Definition handle_continuing_series (s : series) (dry_run : bool) : M Z :=
  episodes <~ get_media_episodes (series_id s) ;;
  let unload := episodes_to_unload episodes (episodes_to_load cfg) in
  let unmonitor_ids := unmonitor_episode_ids unload in
  let delete_ids := delete_episode_file_ids unload in
  if dry_run then
    logger (WouldHaveUnmonitored (series_title s)) ;;;
    ret 0
  else
    try_except
      (match unmonitor_ids with
       | [] => ret tt
       | _ :: _ =>
           monitor_media_episodes unmonitor_ids false ;;;
           logger (Unmonitored (series_title s))
       end ;;;
       match delete_ids with
       | [] => ret 0
       | _ :: _ =>
           delete_media_episodes delete_ids ;;;
           let original_size_on_disk := get_int (sizeOnDisk s) in
           updated <~ put_media (unmonitor_empty_seasons s) ;;
           ret (original_size_on_disk - get_int (sizeOnDisk updated))
       end)
      (λ err, logger (FailedToUnmonitor (series_title s)) ;;; ret 0).

(** The body of the loop of [get_and_delete_media], from the running
    [total_size] to its next value. *)
Definition process_series (exempt_tag_ids : list Z) (dry_run : bool)
    (total_size : Z) (s : series) : M Z :=
  let key := py_str (tvdbId s) in
  present <~ dict_has key ;;
  if negb present then ret total_size
  else if any_in (series_tags s) exempt_tag_ids then
    dict_pop key ;;;
    visit key ExemptSkip ;;;
    logger (SkippingExempt (series_title s)) ;;;
    ret total_size
  else
    match series_id s with
    | Some _ =>
        if negb (monitor_continuing_series cfg) || get_bool (ended s) then
          visit key Deleted ;;;
          size <~ handle_ended_series s dry_run ;;
          ret (total_size + size)
        else
          visit key Trimmed ;;;
          size <~ handle_continuing_series s dry_run ;;
          ret (total_size + size)
    | None => visit key NoOp ;;; ret total_size
    end.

---------------

● What to produce
Please copy out each line of the listing above that contains the string "match".

● Response to the task
      (match unmonitor_ids with
       match delete_ids with
    match series_id s with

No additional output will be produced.